You graduated as an economics major with several lucrative offers. Why did you take a job as an art gallery receptionist?

As a child of immigrants, I was actually raised with the expectation that I would be a doctor. At Rochester, I met my premed requirements, at the same time pursing an economics major and an art history minor. It was art history professor Grace Seiberling who had the greatest impact on me. Up until that point, I had really been a student of memorization and regurgitation. She helped discover my ability to express original thought and interpretation and to worry less about “being right.” She supported my interest in art history, and when I asked her about careers in the arts, she encouraged me to pursue a job at an art gallery.

What did your job involve?

I worked at Eli Wilner & Co., which specializes in 19th-century period frames, and talked with collectors and gallery owners all the time on the phone. I was the first person they talked to. Through my experience with Professor Seiberling, I had formed opinions on art. As clients called, I was able to develop even further my ability to see art and to explain what I was seeing. Soon I found that collectors would call me and ask how I was doing, and if there was anything I saw recently that I liked, and why. I was able to build relationships, through mutual knowledge and interest in art, and a network of advocates around the world in the field of art and art collecting.

How else did your education prepare you for the job?

Professor Seiberling really pushed me. Her belief in my own thinking made me feel, for the first time, that I had the ability to research and analyze subject matter. I also think that a real gift that I received at Rochester was to acknowledge that my curiosity would lead me someplace valuable. I think that a lot of people follow on a path that they think is practical or that they assume is somehow preordained. They’re not being given the opportunity—either by themselves or by loved ones—to actually pursue the things that they find interesting.
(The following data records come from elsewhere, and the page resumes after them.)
Lemma init_spec (known_types : list SchemaFromAst._schema.type_)
  (b : SchemaFromAst.builder) :
  SchemaFromAst.init known_types = Ok b ->
  SchemaFromAst._stack b = []
  /\ (forall s, In s SchemaFromAst._schema.SPECIFIED_SCALAR_TYPES ->
        exists n, SchemaFromAst._schema.name_of s = Ok n
                  /\ SchemaFromAst._cache b !! n = Some s)
  /\ (forall k t, SchemaFromAst._cache b !! k = Some t ->
        SchemaFromAst._schema.name_of t = Ok k
        /\ (In t known_types
            \/ In t SchemaFromAst._schema.SPECIFIED_SCALAR_TYPES))
  /\ (forall t, In t known_types ->
        SchemaFromAst._schema.name_of t <> Raise AttributeError).
Proof.
  unfold SchemaFromAst.init. intros H.
  destruct (SchemaFromAst.cache_all known_types ∅) as [c|e] eqn:Ec;
    [|discriminate].
  cbn [Py.bind] in H. injection H as <-.
  cbn [SchemaFromAst._stack SchemaFromAst._cache].
  destruct (cache_all_spec _ _ _ Ec) as (_ & Hin & Hnamed).
  split; [reflexivity|]. split; [|split].
  - intros s Hs. simpl in Hs.
    destruct Hs as [<-|[<-|[<-|[<-|[<-|[]]]]]]; eexists;
      (split; [reflexivity|]); cbn [SchemaFromAst._cache];
      repeat (rewrite lookup_insert_ne by discriminate);
      apply lookup_insert_eq.
  - intros k t Hkt.
    assert (Hcases :
      (In t SchemaFromAst._schema.SPECIFIED_SCALAR_TYPES
       /\ SchemaFromAst._schema.name_of t = Ok k) \/ c !! k = Some t).
    { simpl in Hkt.
      repeat (apply lookup_insert_cases in Hkt as [[<- <-] | Hkt];
              [left; split; [simpl; tauto | reflexivity]|]).
      right. exact Hkt. }
    destruct Hcases as [[Hs Hn] | Hc]; [split; [exact Hn | right; exact Hs]|].
    destruct (Hin k t Hc) as [[Ht Hn] | Hempty].
    + split; [exact Hn | left; exact Ht].
    + rewrite lookup_empty in Hempty. discriminate.
  - intros t Ht. destruct (Hnamed t Ht) as [k ->]. discriminate.
Qed.

(** X19: when [_TypeMapBuilder.__init__] returns, the stack is empty,
    every specified scalar is cached under its name whatever the known
    types are, every cached type is a known type or a specified scalar
    stored under its own name, and every known type has a name. *)
Theorem init_cache (known_types : list SchemaFromAst._schema.type_)
  (b : SchemaFromAst.builder) :
  SchemaFromAst.init known_types = Ok b ->
  SchemaFromAst._stack b = []
  /\ (forall s, In s SchemaFromAst._schema.SPECIFIED_SCALAR_TYPES ->
        exists n, SchemaFromAst._schema.name_of s = Ok n
                  /\ SchemaFromAst._cache b !! n = Some s)
  /\ (forall k t, SchemaFromAst._cache b !! k = Some t ->
        SchemaFromAst._schema.name_of t = Ok k
        /\ (In t known_types
            \/ In t SchemaFromAst._schema.SPECIFIED_SCALAR_TYPES))
  /\ (forall t, In t known_types ->
        SchemaFromAst._schema.name_of t <> Raise AttributeError).
Proof. apply init_spec. Qed.

Lemma init_cache_witness :
  exists b, SchemaFromAst.init [SchemaFromAst._schema.ScalarType "Int" (Some "mine")]
            = Ok b
            /\ SchemaFromAst._cache b !! "Int"
               = Some (SchemaFromAst._schema.ScalarType "Int" None).
Proof.
  eexists. split; [reflexivity|].
  destruct (init_cache [SchemaFromAst._schema.ScalarType "Int" (Some "mine")]
              _ eq_refl) as (_ & Hs & _).
  destruct (Hs (SchemaFromAst._schema.ScalarType "Int" None))
    as (n & Hn & Hc); [left; reflexivity|].
  injection Hn as <-. exact Hc.
Defined.

Lemma named_or_not (ts : list SchemaFromAst._schema.type_) :
  (forall t, In t ts -> SchemaFromAst._schema.name_of t <> Raise AttributeError)
  \/ (exists t, In t ts
                /\ SchemaFromAst._schema.name_of t = Raise AttributeError).
Proof.
  induction ts as [|t0 ts [IH|(t & Hin & Hn)]].
  - left. intros t [].
  - destruct (SchemaFromAst._schema.name_of t0) as [n|e] eqn:En.
    + left. intros t [<-|Ht]; [congruence | exact (IH t Ht)].
    + right. exists t0. split; [left; reflexivity|].
      destruct t0; simpl in En |- *; congruence.
  - right. exists t. split; [right|]; assumption.
Qed.

(** X20: [_TypeMapBuilder.__init__] raises AttributeError exactly when a
    known type has no name (a list or non-null wrapper, or a thunk), and
    returns otherwise. *)
Theorem init_raises_iff (known_types : list SchemaFromAst._schema.type_) :
  (SchemaFromAst.init known_types = Raise AttributeError
   <-> exists t, In t known_types
                 /\ SchemaFromAst._schema.name_of t = Raise AttributeError)
  /\ (is_ok (SchemaFromAst.init known_types) = true
      <-> forall t, In t known_types ->
                    SchemaFromAst._schema.name_of t <> Raise AttributeError).
Proof.
  unfold SchemaFromAst.init.
  destruct (named_or_not known_types) as [Hall | Hex].
  - destruct (cache_all_named known_types ∅ Hall) as [c Hc]. rewrite Hc.
    cbn [Py.bind]. split; split.
    + discriminate.
    + intros (t & Hin & Hn). exfalso. exact (Hall t Hin Hn).
    + intros _. exact Hall.
    + reflexivity.
  - rewrite (cache_all_unnamed known_types ∅ Hex). cbn [Py.bind is_ok].
    split; split.
    + intros _. exact Hex.
    + reflexivity.
    + discriminate.
    + intros Hall. destruct Hex as (t & Hin & Hn). exfalso.
      exact (Hall t Hin Hn).
Qed.

(** X21: when [build_type] returns for a type definition, the returned
    type is cached under the name of the definition and no other entry of
    the cache has changed; a type built from the definition carries that
    name; building the same definition again returns the same type and
    changes nothing. *)
Theorem build_definition_cached
  (tv : Ast.value -> SchemaFromAst._schema.type_ -> result Ast.dval)
  (da : list SchemaFromAst._ast.Directive
        -> result (option (list (string * Ast.dval))))
  (tn : list (string * SchemaFromAst._ast.TypeDefinition))
  (exts : gmap string (list SchemaFromAst._ast.TypeExtension))
  (n : nat) (d : SchemaFromAst._ast.TypeDefinition)
  (st : SchemaFromAst.builder) (t : SchemaFromAst._schema.type_)
  (st' : SchemaFromAst.builder) :
  SchemaFromAst.build_type_at tv da tn exts (S n) d st = Ok (t, st') ->
  SchemaFromAst._cache st' !! SchemaFromAst._ast.def_name d = Some t
  /\ (forall k, k <> SchemaFromAst._ast.def_name d ->
                SchemaFromAst._cache st' !! k = SchemaFromAst._cache st !! k)
  /\ (SchemaFromAst._cache st !! SchemaFromAst._ast.def_name d = None ->
      SchemaFromAst._schema.name_of t = Ok (SchemaFromAst._ast.def_name d))
  /\ (forall m, SchemaFromAst.build_type_at tv da tn exts (S m) d st'
                = Ok (t, st')).
Proof.
  intros H. pose proof (build_type_at_spec _ _ _ _ _ _ _ _ _ H) as Hspec.
  assert (Hcached : SchemaFromAst._cache st' !! SchemaFromAst._ast.def_name d
                    = Some t).
  { destruct (SchemaFromAst._cache st !! SchemaFromAst._ast.def_name d)
      as [t0|] eqn:Ec.
    - destruct Hspec as [-> ->]. exact Ec.
    - destruct Hspec as (-> & _). apply lookup_insert_eq. }
  split; [exact Hcached|]. split; [|split].
  - intros k Hk.
    destruct (SchemaFromAst._cache st !! SchemaFromAst._ast.def_name d).
    + destruct Hspec as [_ ->]. reflexivity.
    + destruct Hspec as (-> & _). apply lookup_insert_ne.
      intros Heq. apply Hk. symmetry. exact Heq.
  - intros Hnone. rewrite Hnone in Hspec. tauto.
  - intros m. cbn [SchemaFromAst.build_type_at].
    unfold SchemaFromAst.build_type_definition. rewrite Hcached. reflexivity.
Qed.

Lemma build_definition_cached_witness :
  SchemaFromAst._cache
    (SchemaFromAst.mkBuilder
       (<["Date"%string := SchemaFromAst._schema.ScalarType "Date" None]> ∅) [])
    !! "Date"%string
  = Some (SchemaFromAst._schema.ScalarType "Date" None).
Proof.
  apply (build_definition_cached SchemaFromAst.no_default
           SchemaFromAst.no_directive [] ∅ 0
           (SchemaFromAst._ast.ScalarTypeDefinition None "Date" [])
           (SchemaFromAst.mkBuilder ∅ [])).
  reflexivity.
Defined.

Lemma Forall2_names {A B} (f : A -> string) (P : A -> B -> Prop)
  (g : B -> result string) ds ts :
  Forall2 (fun d t => g t = Ok (f d) /\ P d t) ds ts ->
  Forall2 (fun n t => g t = Ok n) (List.map f ds) ts.
Proof.
  induction 1 as [|d t ds ts [Hn _] _ IH]; constructor; assumption.
Qed.

Lemma dict_values_combine {B} (names : list string) (ts : list B) :
  length names = length ts -> dict_values (combine names ts) = ts.
Proof.
  unfold dict_values. revert ts.
  induction names as [|n names IH]; intros [|t ts]; simpl;
    try discriminate; [reflexivity|].
  intros [= H]. rewrite (IH ts H). reflexivity.
Qed.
What do you know now that you wish you’d known when you started out?

The most important thing is to discover one’s voice. As people started to see the value in my opinion, it shaped my own sense of self and my own confidence about my contribution to the world. Those things are really very valuable as a young person, when you’re trying to find your own way, to know that the things you have to say actually matter to someone.

Are there things you learned in your first job that you still draw on now?

Absolutely. I’ve been in the arts my whole life now, and my own interpretive abilities in evaluating art—my ability to hear music, see dance, to see theater, to see paintings, sculptures—really extends from that experience.